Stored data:
------------------------------------------------------------

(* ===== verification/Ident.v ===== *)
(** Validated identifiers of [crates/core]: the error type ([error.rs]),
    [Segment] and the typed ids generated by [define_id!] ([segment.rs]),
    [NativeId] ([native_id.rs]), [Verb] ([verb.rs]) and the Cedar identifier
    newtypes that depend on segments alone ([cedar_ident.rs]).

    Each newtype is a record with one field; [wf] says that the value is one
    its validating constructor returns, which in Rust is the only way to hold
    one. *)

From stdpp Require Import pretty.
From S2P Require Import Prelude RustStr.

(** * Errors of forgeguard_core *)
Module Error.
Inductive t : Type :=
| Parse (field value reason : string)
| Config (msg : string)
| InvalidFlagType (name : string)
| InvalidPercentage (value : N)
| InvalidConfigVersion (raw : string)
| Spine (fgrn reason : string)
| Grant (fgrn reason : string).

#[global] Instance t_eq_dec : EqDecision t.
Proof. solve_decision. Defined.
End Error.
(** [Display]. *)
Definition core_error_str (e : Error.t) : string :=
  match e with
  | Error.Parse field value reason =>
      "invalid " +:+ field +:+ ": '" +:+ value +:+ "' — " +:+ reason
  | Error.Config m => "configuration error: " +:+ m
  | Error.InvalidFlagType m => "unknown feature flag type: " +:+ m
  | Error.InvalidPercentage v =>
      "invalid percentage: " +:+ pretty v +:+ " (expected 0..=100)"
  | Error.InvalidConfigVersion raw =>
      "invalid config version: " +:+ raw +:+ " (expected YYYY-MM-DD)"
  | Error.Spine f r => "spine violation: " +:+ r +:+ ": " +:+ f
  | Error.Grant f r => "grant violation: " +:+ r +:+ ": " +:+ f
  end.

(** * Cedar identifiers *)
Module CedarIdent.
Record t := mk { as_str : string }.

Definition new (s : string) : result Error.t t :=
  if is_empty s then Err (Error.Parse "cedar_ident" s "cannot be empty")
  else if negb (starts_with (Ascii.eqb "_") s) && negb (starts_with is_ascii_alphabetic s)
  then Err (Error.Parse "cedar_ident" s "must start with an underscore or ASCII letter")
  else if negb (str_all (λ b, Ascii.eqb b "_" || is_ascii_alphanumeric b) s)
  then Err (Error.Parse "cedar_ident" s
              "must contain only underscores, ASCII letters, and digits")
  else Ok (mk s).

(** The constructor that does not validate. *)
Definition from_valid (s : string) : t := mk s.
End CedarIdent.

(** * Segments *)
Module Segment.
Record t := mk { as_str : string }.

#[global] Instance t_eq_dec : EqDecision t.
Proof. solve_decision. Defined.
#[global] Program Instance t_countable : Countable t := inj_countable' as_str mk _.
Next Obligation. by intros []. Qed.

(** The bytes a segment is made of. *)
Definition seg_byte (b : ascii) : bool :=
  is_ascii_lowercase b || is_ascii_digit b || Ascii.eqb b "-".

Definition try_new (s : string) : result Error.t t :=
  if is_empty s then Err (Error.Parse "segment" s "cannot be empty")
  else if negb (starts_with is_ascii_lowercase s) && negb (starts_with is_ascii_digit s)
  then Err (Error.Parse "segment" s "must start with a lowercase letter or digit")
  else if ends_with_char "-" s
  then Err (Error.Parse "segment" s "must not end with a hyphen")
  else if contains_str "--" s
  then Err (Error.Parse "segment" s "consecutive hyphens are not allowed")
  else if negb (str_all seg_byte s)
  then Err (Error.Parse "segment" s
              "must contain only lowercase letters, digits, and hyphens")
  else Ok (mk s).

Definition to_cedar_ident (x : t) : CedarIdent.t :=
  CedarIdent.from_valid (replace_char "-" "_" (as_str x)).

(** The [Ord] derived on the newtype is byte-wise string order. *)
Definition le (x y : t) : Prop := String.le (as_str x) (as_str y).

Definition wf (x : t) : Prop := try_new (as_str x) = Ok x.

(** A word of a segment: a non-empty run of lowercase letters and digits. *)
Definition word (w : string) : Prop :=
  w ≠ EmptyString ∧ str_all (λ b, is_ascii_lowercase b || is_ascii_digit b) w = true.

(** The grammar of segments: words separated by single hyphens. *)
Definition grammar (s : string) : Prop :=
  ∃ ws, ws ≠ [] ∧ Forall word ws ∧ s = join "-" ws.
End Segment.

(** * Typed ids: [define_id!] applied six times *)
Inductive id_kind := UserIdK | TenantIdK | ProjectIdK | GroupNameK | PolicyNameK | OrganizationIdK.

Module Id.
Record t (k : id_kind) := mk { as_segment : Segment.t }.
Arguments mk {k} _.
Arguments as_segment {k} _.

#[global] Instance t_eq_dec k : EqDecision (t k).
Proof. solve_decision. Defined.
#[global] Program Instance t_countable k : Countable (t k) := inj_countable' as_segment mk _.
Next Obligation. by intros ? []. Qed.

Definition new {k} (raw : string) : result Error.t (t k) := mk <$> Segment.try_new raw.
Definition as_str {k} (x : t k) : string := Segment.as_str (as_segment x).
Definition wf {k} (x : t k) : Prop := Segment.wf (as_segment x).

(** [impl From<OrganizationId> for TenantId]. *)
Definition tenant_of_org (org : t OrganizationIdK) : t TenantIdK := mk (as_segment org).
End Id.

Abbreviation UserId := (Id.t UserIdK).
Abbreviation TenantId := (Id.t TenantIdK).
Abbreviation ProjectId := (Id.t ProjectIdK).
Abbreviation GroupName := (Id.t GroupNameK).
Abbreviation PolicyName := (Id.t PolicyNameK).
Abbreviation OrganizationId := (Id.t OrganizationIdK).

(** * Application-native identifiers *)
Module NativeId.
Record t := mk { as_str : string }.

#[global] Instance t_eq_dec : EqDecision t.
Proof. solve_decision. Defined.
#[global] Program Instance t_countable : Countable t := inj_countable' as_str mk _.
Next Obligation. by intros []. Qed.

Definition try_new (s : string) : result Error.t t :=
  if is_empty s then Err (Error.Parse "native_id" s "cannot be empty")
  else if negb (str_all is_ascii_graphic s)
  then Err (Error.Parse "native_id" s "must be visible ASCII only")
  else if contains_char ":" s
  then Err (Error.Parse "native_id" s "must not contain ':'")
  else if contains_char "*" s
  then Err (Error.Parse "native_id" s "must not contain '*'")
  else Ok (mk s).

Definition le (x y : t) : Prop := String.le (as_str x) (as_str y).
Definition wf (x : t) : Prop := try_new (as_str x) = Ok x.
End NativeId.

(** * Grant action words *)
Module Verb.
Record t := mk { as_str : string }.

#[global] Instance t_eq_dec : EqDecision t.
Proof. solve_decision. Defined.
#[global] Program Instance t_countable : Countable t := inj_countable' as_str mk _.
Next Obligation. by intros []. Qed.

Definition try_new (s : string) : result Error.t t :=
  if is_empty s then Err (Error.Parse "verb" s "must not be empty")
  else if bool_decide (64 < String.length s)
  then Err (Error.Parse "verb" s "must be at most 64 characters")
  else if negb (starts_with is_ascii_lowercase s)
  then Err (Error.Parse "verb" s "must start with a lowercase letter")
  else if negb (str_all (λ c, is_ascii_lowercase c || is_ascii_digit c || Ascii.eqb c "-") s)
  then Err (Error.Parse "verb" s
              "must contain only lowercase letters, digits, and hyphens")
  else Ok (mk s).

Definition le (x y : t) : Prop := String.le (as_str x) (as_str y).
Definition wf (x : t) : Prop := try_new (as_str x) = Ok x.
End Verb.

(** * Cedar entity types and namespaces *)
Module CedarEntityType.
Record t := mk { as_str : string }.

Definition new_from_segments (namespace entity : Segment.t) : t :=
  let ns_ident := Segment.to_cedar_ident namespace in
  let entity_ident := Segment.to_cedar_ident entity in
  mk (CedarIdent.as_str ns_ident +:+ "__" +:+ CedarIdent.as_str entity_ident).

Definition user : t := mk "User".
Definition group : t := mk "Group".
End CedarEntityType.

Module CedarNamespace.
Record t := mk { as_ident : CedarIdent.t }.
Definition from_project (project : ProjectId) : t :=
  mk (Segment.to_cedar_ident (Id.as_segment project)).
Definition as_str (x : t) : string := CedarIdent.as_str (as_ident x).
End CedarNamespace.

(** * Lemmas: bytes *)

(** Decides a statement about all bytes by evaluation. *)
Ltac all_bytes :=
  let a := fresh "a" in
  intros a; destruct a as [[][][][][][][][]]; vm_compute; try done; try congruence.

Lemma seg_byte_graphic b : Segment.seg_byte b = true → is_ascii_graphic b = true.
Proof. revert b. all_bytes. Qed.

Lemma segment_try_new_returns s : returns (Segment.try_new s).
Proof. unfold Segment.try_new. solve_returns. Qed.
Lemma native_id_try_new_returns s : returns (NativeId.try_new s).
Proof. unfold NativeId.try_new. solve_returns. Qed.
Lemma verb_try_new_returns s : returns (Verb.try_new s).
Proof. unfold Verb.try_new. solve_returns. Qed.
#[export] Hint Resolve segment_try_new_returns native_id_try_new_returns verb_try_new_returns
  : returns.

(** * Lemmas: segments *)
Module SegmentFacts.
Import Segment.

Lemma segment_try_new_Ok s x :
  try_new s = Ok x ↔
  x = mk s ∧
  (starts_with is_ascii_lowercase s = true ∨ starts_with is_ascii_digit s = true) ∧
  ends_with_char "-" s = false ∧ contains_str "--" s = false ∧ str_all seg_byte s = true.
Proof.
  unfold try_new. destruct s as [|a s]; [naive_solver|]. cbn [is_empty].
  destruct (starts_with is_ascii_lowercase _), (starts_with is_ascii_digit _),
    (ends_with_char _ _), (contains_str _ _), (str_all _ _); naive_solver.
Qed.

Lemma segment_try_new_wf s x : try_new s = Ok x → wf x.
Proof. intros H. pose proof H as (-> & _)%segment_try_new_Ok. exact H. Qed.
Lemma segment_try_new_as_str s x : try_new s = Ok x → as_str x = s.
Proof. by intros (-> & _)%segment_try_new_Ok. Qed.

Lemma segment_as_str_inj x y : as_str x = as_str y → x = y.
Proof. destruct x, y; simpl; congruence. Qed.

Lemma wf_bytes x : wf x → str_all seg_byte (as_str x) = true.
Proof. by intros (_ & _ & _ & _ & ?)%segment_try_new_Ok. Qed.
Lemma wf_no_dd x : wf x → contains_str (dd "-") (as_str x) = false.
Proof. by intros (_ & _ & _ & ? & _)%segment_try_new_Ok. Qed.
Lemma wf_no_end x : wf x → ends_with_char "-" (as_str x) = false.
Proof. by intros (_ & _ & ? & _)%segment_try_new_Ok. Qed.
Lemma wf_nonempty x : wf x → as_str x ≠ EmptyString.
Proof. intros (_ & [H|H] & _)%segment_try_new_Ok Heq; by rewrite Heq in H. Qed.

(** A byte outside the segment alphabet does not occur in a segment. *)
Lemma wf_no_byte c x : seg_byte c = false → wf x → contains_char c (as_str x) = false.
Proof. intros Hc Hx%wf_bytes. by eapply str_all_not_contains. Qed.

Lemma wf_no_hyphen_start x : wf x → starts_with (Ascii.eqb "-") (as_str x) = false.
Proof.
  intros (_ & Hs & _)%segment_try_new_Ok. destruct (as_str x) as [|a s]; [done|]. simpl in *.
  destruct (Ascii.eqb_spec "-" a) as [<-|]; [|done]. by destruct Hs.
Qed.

------------------------------------------------------------

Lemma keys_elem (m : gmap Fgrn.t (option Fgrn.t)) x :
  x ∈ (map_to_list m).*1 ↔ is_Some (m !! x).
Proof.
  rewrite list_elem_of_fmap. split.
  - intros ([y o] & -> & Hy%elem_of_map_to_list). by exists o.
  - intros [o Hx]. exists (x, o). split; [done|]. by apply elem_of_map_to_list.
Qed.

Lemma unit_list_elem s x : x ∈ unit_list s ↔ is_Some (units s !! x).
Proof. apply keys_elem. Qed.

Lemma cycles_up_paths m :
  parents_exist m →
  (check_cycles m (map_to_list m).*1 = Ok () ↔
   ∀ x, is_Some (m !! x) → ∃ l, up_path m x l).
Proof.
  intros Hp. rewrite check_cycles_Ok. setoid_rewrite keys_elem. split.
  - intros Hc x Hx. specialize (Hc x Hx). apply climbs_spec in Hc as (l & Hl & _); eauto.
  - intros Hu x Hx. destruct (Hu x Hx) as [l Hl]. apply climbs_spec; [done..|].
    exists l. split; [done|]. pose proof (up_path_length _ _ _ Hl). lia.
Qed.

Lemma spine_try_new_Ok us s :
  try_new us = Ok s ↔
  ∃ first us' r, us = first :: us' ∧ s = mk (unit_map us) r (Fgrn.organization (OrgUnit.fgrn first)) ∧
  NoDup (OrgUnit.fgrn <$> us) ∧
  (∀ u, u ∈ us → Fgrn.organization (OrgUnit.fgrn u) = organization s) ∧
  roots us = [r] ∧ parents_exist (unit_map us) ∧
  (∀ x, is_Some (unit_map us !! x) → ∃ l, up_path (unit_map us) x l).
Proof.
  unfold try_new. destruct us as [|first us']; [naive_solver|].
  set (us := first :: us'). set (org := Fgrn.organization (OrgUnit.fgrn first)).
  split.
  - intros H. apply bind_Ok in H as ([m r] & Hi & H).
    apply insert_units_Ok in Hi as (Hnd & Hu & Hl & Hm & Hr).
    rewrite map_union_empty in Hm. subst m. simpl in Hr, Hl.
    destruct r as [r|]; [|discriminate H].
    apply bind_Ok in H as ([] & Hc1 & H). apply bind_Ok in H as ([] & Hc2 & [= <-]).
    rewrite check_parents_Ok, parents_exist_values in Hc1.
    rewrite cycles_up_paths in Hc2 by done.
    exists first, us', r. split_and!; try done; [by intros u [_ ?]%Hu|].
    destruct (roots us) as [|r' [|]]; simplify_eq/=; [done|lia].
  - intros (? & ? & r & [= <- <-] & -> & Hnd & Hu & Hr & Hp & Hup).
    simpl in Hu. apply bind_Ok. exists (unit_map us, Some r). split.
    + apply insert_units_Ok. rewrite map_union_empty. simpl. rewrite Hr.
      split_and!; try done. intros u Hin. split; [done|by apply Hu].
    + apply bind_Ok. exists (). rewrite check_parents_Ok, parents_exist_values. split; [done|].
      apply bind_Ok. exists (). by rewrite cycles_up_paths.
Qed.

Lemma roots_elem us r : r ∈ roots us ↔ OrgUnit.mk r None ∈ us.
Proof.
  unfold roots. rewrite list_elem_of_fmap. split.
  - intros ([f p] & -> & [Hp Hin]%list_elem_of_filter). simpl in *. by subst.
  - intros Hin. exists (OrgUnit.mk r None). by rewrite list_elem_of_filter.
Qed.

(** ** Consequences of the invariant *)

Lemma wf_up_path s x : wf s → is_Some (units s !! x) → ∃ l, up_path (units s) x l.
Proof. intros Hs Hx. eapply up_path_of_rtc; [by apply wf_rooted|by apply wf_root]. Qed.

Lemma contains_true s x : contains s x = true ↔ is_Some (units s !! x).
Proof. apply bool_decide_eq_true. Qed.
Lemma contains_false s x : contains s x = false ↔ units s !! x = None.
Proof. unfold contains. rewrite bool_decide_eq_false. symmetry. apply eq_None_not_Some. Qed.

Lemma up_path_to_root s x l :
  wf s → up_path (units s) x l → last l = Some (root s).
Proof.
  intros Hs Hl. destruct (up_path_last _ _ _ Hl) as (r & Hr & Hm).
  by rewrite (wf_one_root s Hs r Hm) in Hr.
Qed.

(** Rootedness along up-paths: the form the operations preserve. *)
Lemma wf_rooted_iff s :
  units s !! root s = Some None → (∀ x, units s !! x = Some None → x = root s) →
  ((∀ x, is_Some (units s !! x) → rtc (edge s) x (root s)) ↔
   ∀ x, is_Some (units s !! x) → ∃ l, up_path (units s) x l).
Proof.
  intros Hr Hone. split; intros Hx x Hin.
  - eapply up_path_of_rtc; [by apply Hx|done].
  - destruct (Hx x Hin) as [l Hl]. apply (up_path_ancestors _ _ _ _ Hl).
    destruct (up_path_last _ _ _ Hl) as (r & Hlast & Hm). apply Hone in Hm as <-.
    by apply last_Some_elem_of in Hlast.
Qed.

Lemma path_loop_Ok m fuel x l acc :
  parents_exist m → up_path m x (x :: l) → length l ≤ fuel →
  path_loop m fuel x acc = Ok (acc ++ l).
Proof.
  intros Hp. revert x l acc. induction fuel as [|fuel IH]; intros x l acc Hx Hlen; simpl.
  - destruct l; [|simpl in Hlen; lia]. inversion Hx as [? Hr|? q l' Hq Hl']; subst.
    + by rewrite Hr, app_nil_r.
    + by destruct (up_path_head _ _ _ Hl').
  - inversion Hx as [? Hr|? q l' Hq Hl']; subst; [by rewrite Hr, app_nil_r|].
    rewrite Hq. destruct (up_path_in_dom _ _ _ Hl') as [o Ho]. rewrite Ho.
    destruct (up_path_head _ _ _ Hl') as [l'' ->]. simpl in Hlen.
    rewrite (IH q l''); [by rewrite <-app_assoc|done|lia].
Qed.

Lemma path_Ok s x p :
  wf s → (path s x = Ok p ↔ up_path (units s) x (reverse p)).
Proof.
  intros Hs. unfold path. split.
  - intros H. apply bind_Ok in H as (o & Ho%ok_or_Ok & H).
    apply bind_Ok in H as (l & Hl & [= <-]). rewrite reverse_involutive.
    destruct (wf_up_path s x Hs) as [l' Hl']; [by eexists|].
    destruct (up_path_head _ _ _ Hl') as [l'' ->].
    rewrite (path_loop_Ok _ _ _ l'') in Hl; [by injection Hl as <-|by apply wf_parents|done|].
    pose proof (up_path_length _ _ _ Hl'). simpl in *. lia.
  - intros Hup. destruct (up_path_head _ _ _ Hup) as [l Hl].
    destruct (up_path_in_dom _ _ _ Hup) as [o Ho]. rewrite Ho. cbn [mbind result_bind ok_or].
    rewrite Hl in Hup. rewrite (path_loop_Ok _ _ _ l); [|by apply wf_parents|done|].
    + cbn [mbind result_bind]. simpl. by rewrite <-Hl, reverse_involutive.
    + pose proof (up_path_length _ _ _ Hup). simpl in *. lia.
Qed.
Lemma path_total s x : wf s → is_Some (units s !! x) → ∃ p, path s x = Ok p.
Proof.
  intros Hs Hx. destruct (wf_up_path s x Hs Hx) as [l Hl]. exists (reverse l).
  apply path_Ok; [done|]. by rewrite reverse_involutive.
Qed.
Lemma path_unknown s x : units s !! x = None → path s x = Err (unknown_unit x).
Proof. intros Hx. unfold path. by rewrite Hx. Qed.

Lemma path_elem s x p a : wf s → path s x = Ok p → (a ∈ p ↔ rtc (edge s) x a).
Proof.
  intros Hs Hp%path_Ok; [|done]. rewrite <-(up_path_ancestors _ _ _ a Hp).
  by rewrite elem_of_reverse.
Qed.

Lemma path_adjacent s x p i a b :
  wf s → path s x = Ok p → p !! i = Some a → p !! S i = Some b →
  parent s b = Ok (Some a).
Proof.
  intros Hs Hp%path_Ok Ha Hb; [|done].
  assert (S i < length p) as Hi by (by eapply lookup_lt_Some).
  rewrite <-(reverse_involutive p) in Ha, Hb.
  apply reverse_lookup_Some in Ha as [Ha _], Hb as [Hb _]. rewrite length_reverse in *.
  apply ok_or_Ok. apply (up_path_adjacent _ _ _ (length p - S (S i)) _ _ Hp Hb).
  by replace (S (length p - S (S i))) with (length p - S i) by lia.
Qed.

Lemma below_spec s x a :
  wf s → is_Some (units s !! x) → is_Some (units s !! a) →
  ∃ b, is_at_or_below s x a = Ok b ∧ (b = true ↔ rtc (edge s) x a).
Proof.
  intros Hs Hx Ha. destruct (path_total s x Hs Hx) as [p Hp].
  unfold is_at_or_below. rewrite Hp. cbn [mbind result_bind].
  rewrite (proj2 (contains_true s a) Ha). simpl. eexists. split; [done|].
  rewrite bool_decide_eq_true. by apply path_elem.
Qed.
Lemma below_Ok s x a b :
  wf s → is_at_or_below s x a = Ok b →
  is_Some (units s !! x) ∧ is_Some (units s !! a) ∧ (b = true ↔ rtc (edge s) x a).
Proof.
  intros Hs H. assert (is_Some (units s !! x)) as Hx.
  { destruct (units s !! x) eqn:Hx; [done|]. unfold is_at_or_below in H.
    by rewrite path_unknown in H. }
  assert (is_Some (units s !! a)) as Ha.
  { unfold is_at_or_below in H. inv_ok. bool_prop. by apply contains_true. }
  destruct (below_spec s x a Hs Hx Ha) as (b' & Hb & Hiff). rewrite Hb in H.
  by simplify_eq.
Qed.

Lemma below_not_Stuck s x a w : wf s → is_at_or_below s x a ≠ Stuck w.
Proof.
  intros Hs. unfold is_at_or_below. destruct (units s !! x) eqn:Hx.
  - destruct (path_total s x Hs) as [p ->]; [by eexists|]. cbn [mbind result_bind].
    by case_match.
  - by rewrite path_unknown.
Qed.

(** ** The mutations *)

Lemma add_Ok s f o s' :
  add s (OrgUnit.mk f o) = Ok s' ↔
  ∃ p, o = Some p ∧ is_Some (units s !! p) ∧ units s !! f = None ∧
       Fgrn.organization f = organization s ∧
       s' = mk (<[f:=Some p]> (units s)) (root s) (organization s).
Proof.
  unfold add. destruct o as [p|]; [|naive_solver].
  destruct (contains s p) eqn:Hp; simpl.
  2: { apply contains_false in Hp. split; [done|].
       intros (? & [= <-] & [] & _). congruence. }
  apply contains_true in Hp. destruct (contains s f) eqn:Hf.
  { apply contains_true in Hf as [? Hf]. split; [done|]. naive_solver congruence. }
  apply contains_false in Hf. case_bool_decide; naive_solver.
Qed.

------------------------------------------------------------

## [Exercise instructions]
Could you reproduce exactly the lines of the entries above, from the one with "(* ===== verification/Ident.v ===== *)" through the one with "[NativeId] ([native_id.rs]), [Verb]", and nothing else?

## [Written reply]
(* ===== verification/Ident.v ===== *)
(** Validated identifiers of [crates/core]: the error type ([error.rs]),
    [Segment] and the typed ids generated by [define_id!] ([segment.rs]),
    [NativeId] ([native_id.rs]), [Verb] ([verb.rs]) and the Cedar identifier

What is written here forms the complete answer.